From the first line to the last, copy the data below word for word.

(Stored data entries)
▬▬▬

Lemma levels_spec s0 cl n s L ys levels es :
  between s0 cl n es s -> 0 < cl -> str_at (b_mem s0) (saved_command_line s0) L -> n = S (length L) ->
  Forall2 (str_at (b_mem s0)) (blacklisted_initcalls s0) ys -> Forall (fun l => (l < 8)%nat) levels ->
  wp (initcall_levels_from levels cl) (fun _ s' => between s0 cl n (es ++ concat (level_events ys (preempt_count s0) L <$> levels)) s') s.
Proof.
  intros Hb Hcl0 HL Hn Hys Hl. revert s es Hb. induction Hl as [|level levels Hl _ IH]; intros s es Hb; cbn [initcall_levels_from].
  { rewrite wp_ret. cbn. by rewrite app_nil_r. }
  pose proof (level_spec _ _ _ _ _ _ _ _ Hb Hcl0 HL Hn Hys Hl) as Hstep. rewrite wp_bind, wp_gets in *.
  rewrite wp_bind in *. eapply wp_mono; [|exact Hstep]. intros [] s1 H1'. rewrite wp_bind.
  eapply wp_mono; [|exact H1']. intros [] s2 Hb2. cbv beta in Hb2. eapply wp_mono; [|exact (IH _ _ Hb2)].
  intros [] s3 Hb3. cbv beta in Hb3. rewrite <- app_assoc in Hb3. exact Hb3.
Qed.

Lemma between_start s n a :
  kzalloc_find s (Z.of_nat n) = a -> a <> 0 -> irqs_disabled s = false ->
  between s a n [] (s <| b_mem ::= fun m => write_bytes m a (replicate n 0) |>).
Proof.
  intros Ha Hne Hirq. destruct (kzalloc_fresh s _ _ Ha Hne) as [_ Hf]. rewrite Nat2Z.id in Hf.
  split; try done; cbn [b_mem update_field].
  - apply fresh_sub. by rewrite length_replicate.
  - apply fresh_owned.
  - intros x Hx. specialize (Hf (Z.to_nat (x - a)) ltac:(lia)). by replace (a + Z.of_nat (Z.to_nat (x - a))) with x in Hf by lia.
  - symmetry. apply app_nil_r.
Qed.

(** The buffer for the copy of a command line of [n] bytes is not in use. *)
Definition no_buffer s (n : nat) (s' : boot) : Prop :=
  let a := kzalloc_find s (Z.of_nat n + 1) in forall x, a <= x <= a + Z.of_nat n -> b_mem s' !! x = None.

Lemma do_initcalls_spec L ys s :
  str_at (b_mem s) (saved_command_line s) L -> saved_command_line_len s = Z.of_nat (length L) ->
  Z.of_nat (length L) + 1 < 2 ^ 32 -> Forall2 (str_at (b_mem s)) (blacklisted_initcalls s) ys ->
  irqs_disabled s = false -> kzalloc_find s (Z.of_nat (length L) + 1) <> 0 ->
  wp do_initcalls (fun _ s' => ran_calls ys (concat (level_events ys (preempt_count s) L <$> seq 0 8)) s s' /\
    no_buffer s (length L) s') s.
Proof.
  intros HL Hlen Hmax Hys Hirq Hk. unfold do_initcalls, no_buffer. rewrite wp_bind, wp_gets, Hlen. cbv zeta.
  assert (u32 (Z.of_nat (length L) + 1) = Z.of_nat (S (length L))) as ->.
  { rewrite u32_id by (unfold is_u32; lia). lia. }
  replace (Z.of_nat (length L) + 1) with (Z.of_nat (S (length L))) in * by lia.
  rewrite wp_bind, wp_gets. set (a := kzalloc_find s _) in *. destruct (Z.eqb_spec a 0) as [|_]; [done|].
  rewrite wp_bind, wp_modify, Nat2Z.id. pose proof (between_start s _ a eq_refl Hk Hirq) as Hb.
  destruct (kzalloc_fresh s _ a eq_refl Hk) as [Hpos _].
  set (s1 := s <| b_mem ::= _ |>) in *. clearbody s1. rewrite wp_bind.
  eapply wp_mono; [|apply (levels_spec _ _ _ _ L ys _ _ Hb Hpos HL eq_refl Hys)].
  2: { apply Forall_forall. intros l Hl. apply elem_of_seq in Hl. cbn in Hl. lia. }
  intros [] s2 Hb2. cbv beta in Hb2. cbn [app] in Hb2. unfold memblock_free. rewrite wp_modify, Nat2Z.id.
  destruct Hb2. assert (b_mem s ⊆ forget (b_mem s2) a (S (length L))) as Hm.
  { apply map_subseteq_spec. intros x c Hx. rewrite forget_lookup. case_decide as Hin; [by rewrite bw_new0 in Hx|by eapply lookup_weaken]. }
  split; [split_and!; [split; [exact Hm|destruct bw_steady0; by split]|done|done|done|]|].
  - change (Forall2 (str_at (forget (b_mem s2) a (S (length L)))) (blacklisted_initcalls s2) ys). rewrite (sd_black _ _ bw_steady0).
    eapply Forall2_impl; [exact Hys|]. intros b y Hy. by eapply str_sub.
  - intros x Hx. change (forget (b_mem s2) a (S (length L)) !! x = None). rewrite forget_lookup. by rewrite decide_True by lia.
Qed.

End Order.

▬▬▬

**RESPONSE TO THIS EXERCISE:**
Lemma levels_spec s0 cl n s L ys levels es :
  between s0 cl n es s -> 0 < cl -> str_at (b_mem s0) (saved_command_line s0) L -> n = S (length L) ->
  Forall2 (str_at (b_mem s0)) (blacklisted_initcalls s0) ys -> Forall (fun l => (l < 8)%nat) levels ->
  wp (initcall_levels_from levels cl) (fun _ s' => between s0 cl n (es ++ concat (level_events ys (preempt_count s0) L <$> levels)) s') s.
Proof.
  intros Hb Hcl0 HL Hn Hys Hl. revert s es Hb. induction Hl as [|level levels Hl _ IH]; intros s es Hb; cbn [initcall_levels_from].
  { rewrite wp_ret. cbn. by rewrite app_nil_r. }
  pose proof (level_spec _ _ _ _ _ _ _ _ Hb Hcl0 HL Hn Hys Hl) as Hstep. rewrite wp_bind, wp_gets in *.
  rewrite wp_bind in *. eapply wp_mono; [|exact Hstep]. intros [] s1 H1'. rewrite wp_bind.
  eapply wp_mono; [|exact H1']. intros [] s2 Hb2. cbv beta in Hb2. eapply wp_mono; [|exact (IH _ _ Hb2)].
  intros [] s3 Hb3. cbv beta in Hb3. rewrite <- app_assoc in Hb3. exact Hb3.
Qed.

Lemma between_start s n a :
  kzalloc_find s (Z.of_nat n) = a -> a <> 0 -> irqs_disabled s = false ->
  between s a n [] (s <| b_mem ::= fun m => write_bytes m a (replicate n 0) |>).
Proof.
  intros Ha Hne Hirq. destruct (kzalloc_fresh s _ _ Ha Hne) as [_ Hf]. rewrite Nat2Z.id in Hf.
  split; try done; cbn [b_mem update_field].
  - apply fresh_sub. by rewrite length_replicate.
  - apply fresh_owned.
  - intros x Hx. specialize (Hf (Z.to_nat (x - a)) ltac:(lia)). by replace (a + Z.of_nat (Z.to_nat (x - a))) with x in Hf by lia.
  - symmetry. apply app_nil_r.
Qed.

(** The buffer for the copy of a command line of [n] bytes is not in use. *)
Definition no_buffer s (n : nat) (s' : boot) : Prop :=
  let a := kzalloc_find s (Z.of_nat n + 1) in forall x, a <= x <= a + Z.of_nat n -> b_mem s' !! x = None.

Lemma do_initcalls_spec L ys s :
  str_at (b_mem s) (saved_command_line s) L -> saved_command_line_len s = Z.of_nat (length L) ->
  Z.of_nat (length L) + 1 < 2 ^ 32 -> Forall2 (str_at (b_mem s)) (blacklisted_initcalls s) ys ->
  irqs_disabled s = false -> kzalloc_find s (Z.of_nat (length L) + 1) <> 0 ->
  wp do_initcalls (fun _ s' => ran_calls ys (concat (level_events ys (preempt_count s) L <$> seq 0 8)) s s' /\
    no_buffer s (length L) s') s.
Proof.
  intros HL Hlen Hmax Hys Hirq Hk. unfold do_initcalls, no_buffer. rewrite wp_bind, wp_gets, Hlen. cbv zeta.
  assert (u32 (Z.of_nat (length L) + 1) = Z.of_nat (S (length L))) as ->.
  { rewrite u32_id by (unfold is_u32; lia). lia. }
  replace (Z.of_nat (length L) + 1) with (Z.of_nat (S (length L))) in * by lia.
  rewrite wp_bind, wp_gets. set (a := kzalloc_find s _) in *. destruct (Z.eqb_spec a 0) as [|_]; [done|].
  rewrite wp_bind, wp_modify, Nat2Z.id. pose proof (between_start s _ a eq_refl Hk Hirq) as Hb.
  destruct (kzalloc_fresh s _ a eq_refl Hk) as [Hpos _].
  set (s1 := s <| b_mem ::= _ |>) in *. clearbody s1. rewrite wp_bind.
  eapply wp_mono; [|apply (levels_spec _ _ _ _ L ys _ _ Hb Hpos HL eq_refl Hys)].
  2: { apply Forall_forall. intros l Hl. apply elem_of_seq in Hl. cbn in Hl. lia. }
  intros [] s2 Hb2. cbv beta in Hb2. cbn [app] in Hb2. unfold memblock_free. rewrite wp_modify, Nat2Z.id.
  destruct Hb2. assert (b_mem s ⊆ forget (b_mem s2) a (S (length L))) as Hm.
  { apply map_subseteq_spec. intros x c Hx. rewrite forget_lookup. case_decide as Hin; [by rewrite bw_new0 in Hx|by eapply lookup_weaken]. }
  split; [split_and!; [split; [exact Hm|destruct bw_steady0; by split]|done|done|done|]|].
  - change (Forall2 (str_at (forget (b_mem s2) a (S (length L)))) (blacklisted_initcalls s2) ys). rewrite (sd_black _ _ bw_steady0).
    eapply Forall2_impl; [exact Hys|]. intros b y Hy. by eapply str_sub.
  - intros x Hx. change (forget (b_mem s2) a (S (length L)) !! x = None). rewrite forget_lookup. by rewrite decide_True by lia.
Qed.

End Order.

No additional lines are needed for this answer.